La carte 1952 Topps de Mickey Mantle, gradée 9,5 par SCG s’est vendue 12,5 millions de dollars en août 2022, devenant la carte la plus chère du monde tous sports confondus.
La T206 d’Honus Wagner, produite par American Tobacco entre 1909 et 1911 et gradée PSA 2 a été vendue pour 7,25 millions de dollars en 2022.
La Rookie card signée de Stephen Curry de 2009 gradée PSA 8 a été vendue pour 5,9 millions de dollars en 2021, devenant la carte de basket la plus chère du monde.
Tous ces prix montrent que la collection est devenue un business et qu’il est devenu de plus en plus difficile pour les collectionneurs avec des moyens plus modestes de se faire plaisir. Il est vrai que les exemples cités plus haut peuvent paraitre inatteignables pour le commun des mortels tant ces cartes sont rares et exceptionnelles. Cependant, il est à remarquer que toutes ces ventes gradées sont survenues après 2020 et la crise du Covid-19, laissant à penser que le marché de la collection et du grading sont dans une bulle spéculative qui échappe à toute logique.
Néanmoins, des solutions alternatives existent comme la société Cardslabel qui permet de personnaliser ses boîtiers de protection sans grading, tout en proposant un produit de qualité laissant respirer la carte sans l’emprisonner dans son écrin en polycarbonate. On est là pour protéger son précieux et la plus-value d’une telle démarque n’est pas financière mais uniquement esthétique.
Pour conclure
Grader ses cartes part d’un bon sentiment : cela permet de pouvoir protéger ses cartes avec un boîtier de très bonne qualité (même si, depuis quelque temps, une polémique affirme que les boîtiers des sociétés de grading ne seraient pas tous anti-UV). Cela permet également de lutter contre la falsification et de pouvoir affirmer à quasi 100% que la carte que l’on possède est bien authentique et originale.
On assiste pourtant aujourd’hui à une course aux profits s’accompagnant d’abus pour un système qui, à la base, était pensé de manière vertueuse et qui est aujourd’hui devenu incontrôlable et orienté vers le profit à outrance.
On observe que le grading est encore peu répandu sur Dragon Ball (à mon plus grand bonheur), et presque exclusivement sur les dernières collections sorties aux États-Unis (les Dragon Ball Super Card Game). Cela s’explique en partie par le fait que le marché du grading est encore majoritairement basé sur les collections sorties aux États-Unis (excepté Pokémon) et que l’engouement pour le grading sur les cartes Dragon Ball est assez limité (diffusion tardive à la télévision américaine, entre 1996 et 2003, et la quasi-totalité des collections vintage sont sorties avant cette diffusion). On peut également supposer que certaines collections comme les Super Battle ayant pour spécificité des prismes qui se décollent n’aident pas à grader au plus juste et que des problèmes sur les concepts de peeled ou unpeeled et de sunfade pourraient cristalliser les frustrations.
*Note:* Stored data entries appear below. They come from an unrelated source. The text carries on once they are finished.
(* ===== verification/RunSafety.v ===== *)
(** * A run keeps its journal readable and never panics

    The loop over the nodes, the end of a run and its deferred calls in the calculus of
    RunLogic.  Before a node is reached its step is pending; after it, succeeded or skipped.
    A run that stops leaves a journal its terminal form explains; the exit hook adds a
    closed attempt to it. *)

From S2P Require Import Prelude Utf16 Text SpecTypes PlanTypes Json Canonical CanonicalText SourceIdentity Datastore Encode Artifact Journal JournalOps JournalSafety MapExec Retry Index Resolution World StepRun MapRun Run IndexSafety NoFatal RunKeys RunLogic StepSafety MapItems MapSafety MaterialSafety.
From Stdlib Require Import SpecFloat.
#[local] Open Scope Z_scope.

(** ** The steps of the journal, and their order, are those of the plan *)
Definition stepIds (m : Manifest) : list string := map st_NodeID (mf_Steps m).

Lemma find_stepIds m id : id ∈ stepIds m ↔ is_Some (findManifestStep m id).
Proof.
  unfold stepIds, findManifestStep. induction (mf_Steps m) as [|step l IH]; cbn [map].
  { split; [by intros ?%not_elem_of_nil|by intros [? ?]]. }
  rewrite find_cons, elem_of_cons, IH. destruct (eqs (st_NodeID step) id) eqn:E.
  - apply eqs_spec in E. split; [eauto|by left].
  - apply eqs_false in E. split; [by intros [|]|by right].
Qed.

Section Keeps.
Context {W : Type}.
Definition keeps {A} (m : M W A) : Prop := ∀ s, stepIds (rn_manifest (m s).2) = stepIds (rn_manifest s).

Lemma keeps_bind {A B} (m : M W A) (f : A → M W B) : keeps m → (∀ a, keeps (f a)) → keeps (m ≫= f).
Proof.
  intros Hm Hf s. unfold mbind, M_bind. specialize (Hm s). destruct (m s) as [[a|e] s']; [|done].
  by rewrite Hf.
Qed.
Lemma keeps_ret {A} (a : A) : keeps (mret a).
Proof. done. Qed.
Lemma keeps_fail {A} e : keeps (A := A) (fail e).
Proof. done. Qed.
Lemma keeps_lift {A} (r : result A) : keeps (lift r).
Proof. done. Qed.
Lemma keeps_get : keeps get.
Proof. done. Qed.
Lemma keeps_attempt {A} (m : M W A) : keeps m → keeps (attempt m).
Proof.
  intros Hm s. unfold attempt. specialize (Hm s). destruct (m s) as [[a|e] s']; [done|]. by destruct (isPanic e).
Qed.
Lemma keeps_op {A} (f : W → A * W) : keeps (op f).
Proof. intros s. unfold op. by destruct (f (rn_world s)). Qed.
Lemma keeps_opErr {A} (f : W → result A * W) : keeps (opErr f).
Proof. intros s. unfold opErr. by destruct (f (rn_world s)). Qed.
Lemma keeps_modify f : (∀ m, stepIds (f m) = stepIds m) → keeps (modify f).
Proof. intros Hf s. apply Hf. Qed.
Lemma keeps_modifyErr f : (∀ m m', f m = Ok m' → stepIds m' = stepIds m) → keeps (modifyErr f).
Proof. intros Hf s. unfold modifyErr. destruct (f (rn_manifest s)) eqn:E; [by apply Hf|done]. Qed.
Lemma wp_keeps {A} (m : M W A) Q E s : keeps m → wp m Q E s →
  wp m (λ a s', Q a s' ∧ stepIds (rn_manifest s') = stepIds (rn_manifest s))
    (λ e s', E e s' ∧ stepIds (rn_manifest s') = stepIds (rn_manifest s)) s.
Proof. intros Hk. specialize (Hk s). unfold wp. by destruct (m s) as [[a|e] s']. Qed.
Lemma keeps_forEach {A} (f : A → M W unit) l : (∀ x, keeps (f x)) → keeps (forEach f l).
Proof. intros Hf. induction l; [done|]. by apply keeps_bind. Qed.
Lemma keeps_foldM {A B} (f : B → A → M W B) acc l : (∀ acc x, keeps (f acc x)) → keeps (foldM f acc l).
Proof. intros Hf. revert acc; induction l; intros acc; [done|]. by apply keeps_bind. Qed.
End Keeps.

Lemma updateStep_ids id f m : (∀ step, st_NodeID (f step) = st_NodeID step) → stepIds (updateStep id f m) = stepIds m.
Proof. intros Hf. apply (to_ids id), updateStep_touches, Hf. Qed.
Lemma updateItem_ids id i f m : stepIds (updateItem id i f m) = stepIds m.
Proof. apply (to_ids id), updateItem_touches. Qed.

Lemma failMapNode_ids cancelled id diagnostic m : stepIds (failMapNode cancelled id diagnostic m) = stepIds m.
Proof.
  unfold failMapNode, markAttemptTerminal, markUnfinishedMapItemsTerminal.
  rewrite updateStep_ids by done. apply updateStep_ids. intros step. by destruct (st_Items step).
Qed.
Lemma markMapItemsPending_ids id l m : stepIds (markMapItemsPending id l m) = stepIds m.
Proof. apply updateStep_ids. intros step. by destruct (st_Items step). Qed.
Lemma markMapItemSucceeded_ids id i output m m' : markMapItemSucceeded id i output m = Ok m' → stepIds m' = stepIds m.
Proof. unfold markMapItemSucceeded. repeat case_match; try done; intros [= <-]; [apply updateItem_ids|done]. Qed.
Lemma markAttemptSucceeded_ids id output m m' : markAttemptSucceeded id output m = Ok m' → stepIds m' = stepIds m.
Proof. unfold markAttemptSucceeded. repeat case_match; try done; intros [= <-]; [by apply updateStep_ids|done]. Qed.

Create HintDb keeps.
#[local] Hint Resolve updateItem_ids failMapNode_ids markMapItemsPending_ids markMapItemSucceeded_ids markAttemptSucceeded_ids : keeps.
Ltac keeps :=
  repeat first
    [ solve [eauto 3 with keeps]
    | apply keeps_ret | apply keeps_fail | apply keeps_lift | apply keeps_get | apply keeps_op | apply keeps_opErr
    | apply keeps_forEach; intros | apply keeps_foldM; intros | apply keeps_attempt
    | apply keeps_modify; intros; solve [eauto with keeps | by apply updateStep_ids]
    | apply keeps_modifyErr; intros; solve [eauto with keeps]
    | apply keeps_bind; [|intros]
    | case_match ].

Section MapKeeps.
Context (NumberToJSON : spec_float → result string) (sha256Hex : string → string).
Context (ValidateJSONSchema : string → string → result unit) (validateManifestSchema : string → result unit).
Context {W : Type} `{World W} (planHash storeRoot projectKey runID : string) (journal : Key).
Cependant, même si les marchés européens et asiatiques ne sont pas aussi développés que le marché américain concernant le grading, ce n’est qu’une question de temps avant que l’ogre Big Four nous rattrape. Une multitude de nouvelles sociétés de gradation européennes et françaises voient régulièrement le jour, preuve d’un engouement certain du public. Là où achat de cartes rimait autrefois avec passion et incertitude, une autre pa$$ion voit le jour : celle du grading, qui prive de plus en plus de collectionneurs et même de joueurs de pouvoir récupérer certaines cartes tant convoitées. Tout doit être millimétré au centimètre près et sans défaut. Le grading marque sûrement la fin de la collection pas chère.
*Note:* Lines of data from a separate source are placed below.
Lemma visiting_step st name queued : visiting st → cl_queued st = name :: queued →
  match closureStep rootName definitions st name queued with
  | Some st' => visiting st' ∧
      (length (cl_queued st') + pending (cl_closure st').*1 ≤ length queued + pending (cl_closure st).*1)%nat
  | None => name ≠ rootName ∧ needed name ∧ dependenciesOf name = None
  end.
Proof.
  intros [Hnd Hsound Hq Hrec Hnext] Eq. unfold closureStep. rewrite Eq in Hq, Hnext.
  assert (needed name) as Hneed by (apply Hq; left).
  case_bool_decide as E1; [subst name|case_bool_decide as E2].
  - split; [|done]. split; cbn [cl_closure cl_queued cl_recursive]; [done|done|set_solver|done|].
    intros n Hn%Hnext. unfold done_ in *. cbn [cl_closure cl_recursive] in *. set_solver.
  - split; [|done]. split; cbn [cl_closure cl_queued cl_recursive]; [done|done|set_solver|done|].
    intros n Hn%Hnext. unfold done_ in *. cbn [cl_closure cl_recursive] in *. set_solver.
  - destruct (member name definitions) as [d|] eqn:Ed; cbn [mbind option_bind];
      [|by split_and!; [| |unfold dependenciesOf; rewrite Ed]].
    destruct (localDefinitionReferences d) as [refs|] eqn:Er; cbn [mbind option_bind];
      [|by split_and!; [| |unfold dependenciesOf; rewrite Ed]].
    assert (dependenciesOf name = Some refs) as Hdep by (unfold dependenciesOf; by rewrite Ed).
    rewrite enqueue_all. cbn [cl_closure cl_queued cl_recursive].
    assert (∀ l : list (string * json), (l ++ [(name, d)]).*1 = l.*1 ++ [name]) as Hkeys by (intros l; by rewrite fmap_app).
    split.
    2:{ rewrite !Hkeys, (Permutation_length (sortUTF16_Permutation _)), length_app.
        pose proof (pending_gather _ _ _ E2 Hdep). pose proof (length_filter (λ k, k ≠ rootName ∧ k ∉ ((cl_closure st).*1 ++ [name])) refs). lia. }
    split; cbn [cl_closure cl_queued cl_recursive]; rewrite ?Hkeys.
    + apply NoDup_app. split_and!; [done|set_solver|apply NoDup_singleton].
    + intros n d' [Hin|[= -> ->]%list_elem_of_singleton]%elem_of_app; [by apply Hsound|]. split_and!; [done..|]. by rewrite Hdep.
    + intros n [Hn|[_ Hn]%list_elem_of_filter]%elem_of_sortUTF16%elem_of_app; [apply Hq; by right|].
      by apply (needed_definition name refs).
    + intros [H|H%bool_decide_eq_true]%orb_prop; [by apply Hrec|]. by apply (needed_definition name refs).
    + intros n Hn. rewrite elem_of_sortUTF16, elem_of_app, list_elem_of_filter. unfold done_. cbn [cl_closure cl_recursive].
      rewrite Hkeys, orb_true_iff, bool_decide_eq_true.
      destruct (decide (n ∈ (cl_closure st).*1 ++ [name])) as [|Hnot]; [by left; right|].
      assert (next (cl_closure st).*1 n ∨ n ∈ refs) as [Hn'|Hn'].
      { destruct Hn as [Hn|(from & refs' & [Hin| ->%list_elem_of_singleton]%elem_of_app & Hd' & Hr)]; [by left; left|left; right; eauto|].
        right. congruence. }
      * apply Hnext in Hn' as [[[-> ?]|?]|[->|?]%elem_of_cons]; set_solver.
      * destruct (decide (n = rootName)) as [->|]; [left; left; auto|right; right; auto].
Qed.

Lemma closureLoop_spec fuel : ∀ st, visiting st → (length (cl_queued st) + pending (cl_closure st).*1 ≤ fuel)%nat →
  match closureLoop fuel rootName definitions st with
  | Some st' => visiting st' ∧ cl_queued st' = []
  | None => ∃ name, name ≠ rootName ∧ needed name ∧ dependenciesOf name = None
  end.
Proof.
  induction fuel as [|fuel IH]; intros st Hv Hf; cbn [closureLoop]; destruct (cl_queued st) as [|name queued] eqn:Eq; [done| |done|].
  { cbn in Hf. lia. }
  pose proof (visiting_step st name queued Hv Eq) as Hs.
  destruct (closureStep rootName definitions st name queued) as [st'|]; cbn [mbind option_bind]; [|eauto].
  destruct Hs as [Hv' Hf']. apply IH; [done|]. cbn in Hf. lia.
Qed.

(** C27: the loop ends within its fuel.  It fails exactly when a needed definition is missing
    or refers to something that is no definition of the document; otherwise the closure is the
    needed definitions but the root's, and the root is recursive exactly when it is needed. *)
Theorem localDefinitionClosure_reachable :
  match localDefinitionClosure rootName rootSchema definitions with
  | Some (closure, recursive) =>
      is_Some (localDefinitionReferences rootSchema) ∧ NoDup closure.*1 ∧
      (∀ n d, (n, d) ∈ closure ↔ needed n ∧ n ≠ rootName ∧ member n definitions = Some d) ∧
      (∀ n, needed n → n ≠ rootName → is_Some (dependenciesOf n)) ∧
      (recursive = true ↔ needed rootName)
  | None => localDefinitionReferences rootSchema = None ∨
      ∃ n, needed n ∧ n ≠ rootName ∧ dependenciesOf n = None
  end.
Proof.
  unfold localDefinitionClosure. destruct (localDefinitionReferences rootSchema) as [refs|] eqn:Er; cbn [mbind option_bind]; [|by left].
  pose proof (closureLoop_spec (length refs + closureFuel definitions)
    {| cl_closure := []; cl_queued := refs; cl_recursive := false |}) as Hl.
  destruct (closureLoop _ _ _ _) as [st|]; cbn [mbind option_bind].
  2:{ right. destruct Hl as (n & ? & ? & ?); [| |by exists n].
      - split; cbn [cl_closure cl_queued cl_recursive]; [constructor|set_solver|intros n Hn; by eapply needed_root|done|].
        intros n [(r & ? & ?)|(? & ? & ?%elem_of_nil & _)]; [|done]. right. congruence.
      - cbn. done. }
  destruct Hl as [[Hnd Hsound _ Hrec Hnext] Hempty].
  { split; cbn [cl_closure cl_queued cl_recursive]; [constructor|set_solver|intros n Hn; by eapply needed_root|done|].
    intros n [(r & ? & ?)|(? & ? & ?%elem_of_nil & _)]; [|done]. right. congruence. }
  { cbn. done. }
  rewrite Hempty in Hnext. assert (∀ n, needed n → done_ st n) as Hall.
  { induction 1 as [r n Hr Hin|from r n _ IH Hne Hd Hin].
    - destruct (Hnext n) as [?|?%elem_of_nil]; [left; eauto|done|done].
    - destruct IH as [[? _]|IH]; [done|]. destruct (Hnext n) as [?|?%elem_of_nil]; [right; eauto|done|done]. }
  split_and!; [done|done| | |].
  - intros n d. split; [intros H; by destruct (Hsound _ _ H) as (? & ? & ? & _)|]. intros (Hn & Hne & Hm).
    destruct (Hall n Hn) as [[? _]|([n' d'] & -> & Hin)%list_elem_of_fmap]; [done|]. cbn [fst] in *.
    destruct (Hsound _ _ Hin) as (_ & _ & Hm' & _). congruence.
  - intros n Hn Hne. destruct (Hall n Hn) as [[? _]|([n' d'] & -> & Hin)%list_elem_of_fmap]; [done|]. by destruct (Hsound _ _ Hin) as (_ & _ & _ & ?).
  - split; [done|]. intros H. destruct (Hall _ H) as [[_ ?]|([n' d'] & E & Hin)%list_elem_of_fmap]; [done|]. cbn [fst] in E.
    by destruct (Hsound _ _ Hin) as (_ & ? & _).
Qed.
End Closure.

(** ** Chains of references *)

(** A chain stops at a reference it has followed before, and each comes from an object of the
    document: [treeSize] turns and two are enough. *)
Fixpoint subtrees (t : json) : list json :=
  t :: match t with
       | JArr items => flat_map subtrees items
       | JObj ms => flat_map (λ kv, subtrees kv.2) ms
       | _ => []
       end.

Lemma subtrees_length t : length (subtrees t) = treeSize t.
Proof.
  induction t as [| | | |items IH|ms IH] using json_nested_ind; try done; cbn [subtrees treeSize length]; f_equal.
  - induction IH as [|x items Hx _ IH]; [done|]. cbn [flat_map]. by rewrite length_app, Hx, IH.
  - induction IH as [|kv ms Hx _ IH]; [done|]. cbn [flat_map]. by rewrite length_app, Hx, IH.
Qed.

Lemma subtrees_self t : t ∈ subtrees t.
Proof. destruct t; left. Qed.

Lemma subtrees_trans t : ∀ x y, x ∈ subtrees t → y ∈ subtrees x → y ∈ subtrees t.
Proof.
  induction t as [| | | |items IH|ms IH] using json_nested_ind; intros x y Hx Hy; cbn [subtrees] in Hx;
    apply elem_of_cons in Hx as [->|Hx]; try done; try by apply elem_of_nil in Hx.
  - apply elem_of_flat_map in Hx as (i & Hi & Hx). cbn [subtrees]. right. apply elem_of_flat_map. exists i. split; [done|].
    by apply (proj1 (Forall_forall _ _) IH i Hi x).
  - apply elem_of_flat_map in Hx as (i & Hi & Hx). cbn [subtrees]. right. apply elem_of_flat_map. exists i. split; [done|].
    by apply (proj1 (Forall_forall _ _) IH i Hi x).
Qed.

Lemma subtrees_member ms name v : member name ms = Some v → v ∈ subtrees (JObj ms).
Proof.
  intros Hm. cbn [subtrees]. right. apply elem_of_flat_map. apply member_goMap in Hm. exists (name, v). split; [|apply subtrees_self].
  clear -Hm. induction ms as [|[k w] ms IH]; [done|]. cbn [goMap] in Hm. case_bool_decide; [right; by apply IH|].
  apply elem_of_cons in Hm as [->|Hm]; [left|right; by apply IH].
Qed.

Lemma followTokens_subtree tokens : ∀ t v, followTokens t tokens = Some v → v ∈ subtrees t.
Proof.
  induction tokens as [|token tokens IH]; intros t v; cbn [followTokens]; [intros [= ->]; apply subtrees_self|].
  destruct (decodeJSONPointerToken token) as [tok|]; cbn [mbind option_bind]; [|done].
  destruct t as [| | | |items|ms]; cbn [rawObject]; try done.
  - unfold arrayElement. destruct (isJSONPointerArrayIndex tok); [|done]. case_match; [|done].
    destruct (items !! _) as [x|] eqn:E; cbn [mbind option_bind]; [|done]. intros Hv%IH. cbn [subtrees]. right.
    apply elem_of_flat_map. exists x. split; [by eapply list_elem_of_lookup_2|done].
  - destruct (member tok ms) as [x|] eqn:E; cbn [mbind option_bind]; [|done]. intros Hv%IH.
    apply subtrees_member in E. by eapply subtrees_trans.
Qed.

Lemma resolveLocalJSONPointer_subtree document reference v :
  resolveLocalJSONPointer document reference = Some v → v ∈ subtrees document.
Proof.
  unfold resolveLocalJSONPointer. destruct (localFragment reference) as [f|]; cbn [mbind option_bind]; [|done].
  case_bool_decide; [intros [= ->]; apply subtrees_self|]. destruct (pointerTokens f); cbn [mbind option_bind]; [|done].
  apply followTokens_subtree.
Qed.

Definition referenceOf (t : json) : option string := object ← rawObject t; reference ← member "$ref" object; rawString reference.

Lemma resolveReferences_fuel document value extra fuel : ∀ resolved seen,
  NoDup seen → seen ⊆ omap referenceOf (value :: subtrees document) → resolved ∈ value :: subtrees document →
  (fuel + length seen = S (S (treeSize document)))%nat →
  resolveReferences (fuel + extra) document resolved seen = resolveReferences fuel document resolved seen.
Proof.
  induction fuel as [|fuel IH]; intros resolved seen Hnd Hsub Hr Hf; cbn [Nat.add resolveReferences].
  { exfalso. pose proof (submseteq_length _ _ (NoDup_submseteq _ _ Hnd Hsub)) as Hl.
    assert (∀ l : list json, length (omap referenceOf l) ≤ length l)%nat as Hom.
    { induction l as [|x l IHl]; [done|]. cbn [omap list_omap]. destruct (referenceOf x); cbn [length]; lia. }
    specialize (Hom (value :: subtrees document)). cbn [length] in Hom. rewrite subtrees_length in Hom. lia. }
  destruct (rawObject resolved) as [object|] eqn:Eo; [|done]. destruct (member "$ref" object) as [rv|] eqn:Em; [|done].
  destruct (negb _); [done|]. destruct (rawString rv) as [reference|] eqn:Es; cbn [mbind option_bind]; [|done].
  case_bool_decide; [done|]. destruct (resolveLocalJSONPointer document reference) as [target|] eqn:Et; cbn [mbind option_bind]; [|done].
  apply IH; [by constructor| |right; by eapply resolveLocalJSONPointer_subtree|cbn [length]; lia].
  intros r [->|Hin]%elem_of_cons; [|by apply Hsub]. apply list_elem_of_omap. exists resolved. split; [done|].
  unfold referenceOf. rewrite Eo. cbn [mbind option_bind]. by rewrite Em.
Qed.

Lemma resolveLocalJSONReference_total document value fuel : (S (S (treeSize document)) ≤ fuel)%nat →
  resolveReferences fuel document value [] = resolveLocalJSONReference document value.
Proof.
  intros Hf. unfold resolveLocalJSONReference. replace fuel with (S (S (treeSize document)) + (fuel - S (S (treeSize document))))%nat by lia.
  apply (resolveReferences_fuel _ value); [constructor|set_solver|left|cbn [length]; lia].
Qed.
Je terminerai cet article sur cette analogie : doit-on tout noter pour tout contrôler ? Doit-on noter une carte sur des critères définis comme on noterait un citoyen d’un pays ? Plus une carte est abimée et plus la note est basse ? Plus le citoyen ne joue pas le jeu et plus sa note sociale baisse ? Le parallèle est osé mais a le mérite d’exister tant il est troublant et d’actualité.